Faxts.com News
Wednesday, 17 March 2010 15:35
Written by Sherwood Ross
Minorities increasingly are going to have to push harder for their own advancement without affirmative action, says the cofounder of a law school purposefully dedicated to the education of minority, immigrant, and low-income students.
“The corollary is that unfair disadvantage which bars their (minority) advancement must ruthlessly be stomped upon---we must ensure that minority status is not a factor that harms,” writes Lawrence Velvel, dean and cofounder of the Massachusetts School of Law at Andover. “It will be essential that ability and willingness to perform, to get the job done, are all that counts."
Velvel said minorities have to drop any requests for special aid “simply as a matter of the practical realities of life.” He explained, “There is a point in time at which, and a level beyond which, people will no longer assist others. This is true in nuclear families, in extended families, among social groups, and among nations” and exists today concerning “the plight of minorities.”
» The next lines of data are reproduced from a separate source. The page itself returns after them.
(** With the default base delay, the delay of attempts 1 to 5 is a
    finite double within a quarter of the exponential backoff. *)
Lemma reconnect_delay_bounds (a : nat) (r : Q) :
  1 <= a <= 5 -> (0 <= r)%Q -> (r < 1)%Q ->
  let backoff := (inject_Z (2 ^ Z.of_nat (a - 1)) * inject_Z 1000)%Q in
  exists d,
    reconnect_delay (Some (Double.Finite (inject_Z 1000))) a r
      = Double.Finite d /\
    (backoff * (3 # 4) <= d)%Q /\ (d <= backoff * (5 # 4))%Q /\ (0 <= d)%Q.
Proof.
  intros Ha Hr Hr1. cbv zeta. unfold reconnect_delay. cbv zeta.
  assert (C : a = 1 \/ a = 2 \/ a = 3 \/ a = 4 \/ a = 5) by lia.
  destruct C as [->|[->|[->|[->| ->]]]];
    match goal with
    | |- context [Double.mul (Double.to_number ?d) (Double.Math_pow2 ?k)] =>
        let B := eval vm_compute in
          (match Double.mul (Double.to_number d) (Double.Math_pow2 k) with
           | Double.Finite q => q
           | _ => 0%Q
           end) in
        let J := eval vm_compute in
          (match Double.mul (Double.Finite B) (Double.Finite (1 # 4)) with
           | Double.Finite q => q
           | _ => 0%Q
           end) in
        replace (Double.mul (Double.to_number d) (Double.Math_pow2 k))
          with (Double.Finite B) by (vm_compute; reflexivity);
        replace (Double.mul (Double.Finite B) (Double.Finite (1 # 4)))
          with (Double.Finite J) by (vm_compute; reflexivity);
        destruct (jitter_chain B J r) as (d' & E & L & U);
        [vm_compute; reflexivity|vm_compute; reflexivity
        |vm_compute; reflexivity|vm_compute; reflexivity
        |vm_compute; reflexivity|vm_compute; reflexivity
        |vm_compute; reflexivity|assumption|assumption|];
        exists d'; split; [exact E|];
        assert (HB : (inject_Z (2 ^ Z.of_nat k) * inject_Z 1000 == B)%Q)
          by (vm_compute; reflexivity);
        rewrite HB; repeat split; lra
    end.
Qed.

(** C8.  When the scheduler sets up attempt [a] of 1..5 with a base
    delay of 1000 ms, for every value of the random source in [0,1) the
    delay, computed in double precision as the code computes it, is a
    finite number between [2^(a-1) * 1000 * 0.75] and
    [2^(a-1) * 1000 * 1.25] and not negative; the [onReconnecting]
    observer, when registered, is notified with the attempt, the maximum
    and the rounded delay, and this delay is the one handed to
    [setTimeout] for the retry, whose handle is remembered. *)
Theorem scheduleReconnect_delay (s : t) (a : nat) (random : Q) :
  1 <= a <= 5 ->
  isOnline s = true ->
  reconnectAttempts s + 1 = a ->
  Double.geb (Double.of_nat (reconnectAttempts s))
    (Double.to_number (maxReconnectAttempts (options s))) = false ->
  reconnectDelay (options s) = Some (Double.Finite (inject_Z 1000)) ->
  (0 <= random)%Q -> (random < 1)%Q ->
  let backoff := (inject_Z (2 ^ Z.of_nat (a - 1)) * inject_Z 1000)%Q in
  let s' := scheduleReconnect random s in
  exists delay : Q,
    reconnect_delay (reconnectDelay (options s)) a random
      = Double.Finite delay /\
    (backoff * (3 # 4) <= delay)%Q /\
    (delay <= backoff * (5 # 4))%Q /\
    (0 <= delay)%Q /\
    reconnectAttempts s' = a /\
    out s' =
      out s ++
      (if onReconnecting (handlers s)
       then [OnReconnecting a (maxReconnectAttempts (options s))
               (Double.Math_round (Double.Finite delay))]
       else []) ++
      [SetTimeout (nextTimer s) (Double.Finite delay)] /\
    timers s' = timers s ++ [(nextTimer s, ReconnectTimeout)] /\
    reconnectTimer s' = Some (nextTimer s).
Proof.
  intros Ha Ho Hn Hmax Hd Hr Hr1. cbv zeta.
  destruct (reconnect_delay_bounds a random Ha Hr Hr1)
    as (d & E & Hlo & Hhi & Hpos).
  exists d. rewrite Hd.
  split; [exact E|]. split; [exact Hlo|]. split; [exact Hhi|].
  split; [exact Hpos|].
  unfold scheduleReconnect. rewrite Ho, Hmax. cbn [negb].
  cbn [reconnectAttempts set_reconnectAttempts options handlers].
  rewrite Hn, Hd, E. unfold notify, setTimer, emit.
  destruct (onReconnecting (handlers s)); cbn;
    rewrite <- ?app_assoc; repeat split; reflexivity.
Qed.

(** The first attempt with the double [0.0029999999999999983] as the
    random value: the delay is 751.5 ms and the observer is given 752. *)
Lemma scheduleReconnect_delay_witness :
  out (scheduleReconnect random_near_0 (retrying 0)) =
    [OnReconnecting 1 (Some (Double.Finite (inject_Z 5)))
       (Double.Finite (inject_Z 752));
     SetTimeout 1 (Double.Finite (1503 # 2))].
Proof.
  destruct (scheduleReconnect_delay (retrying 0) 1 random_near_0)
    as (d & E & _ & _ & _ & _ & Hout & _);
    [lia|reflexivity|reflexivity|reflexivity|reflexivity|discriminate
    |reflexivity|].
  assert (E' : reconnect_delay (reconnectDelay (options (retrying 0))) 1
                 random_near_0 = Double.Finite (1503 # 2))
    by (vm_compute; reflexivity).
  rewrite E' in E. inversion E; subst d.
  rewrite Hout. vm_compute. reflexivity.
Defined.

(** *** Teardown *)

Lemma attempts_app l1 l2 : attempts (l1 ++ l2) = attempts l1 ++ attempts l2.
Proof. apply filter_app. Qed.

Lemma timers_socket_close i c s : timers (socket_close i c s) = timers s.
Proof.
  unfold socket_close. destruct (readyStateOf i _) as [[]|]; reflexivity.
Qed.

Lemma filter_none {A : Type} (f : A -> bool) l :
  (forall x, In x l -> f x = false) -> filter f l = [].
Proof.
  induction l as [|x l IH]; simpl; intros H; [reflexivity|].
  rewrite (H x) by now left. apply IH. intros y Hy. apply H. now right.
Qed.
Rightly or wrongly, dean Velvel writes in an article in his law school publication, The Long Term View, a very large number of Americans feel that minorities must do more to help themselves and that, in the course of this process, minorities will find it empowering. “They learn that they can do much more for themselves” and it will create “a wonderful sense of independence.”
Velvel challenged the idea that racial integration is always and everywhere necessary for progress and leads to progress. “The idea seems wrong. Integration of the public school systems, for example, does not seem to have led to better education, for minority groups or anyone else. On the other side, one often reads of defacto segregated schools in the inner city which are accomplishing wonderful things.”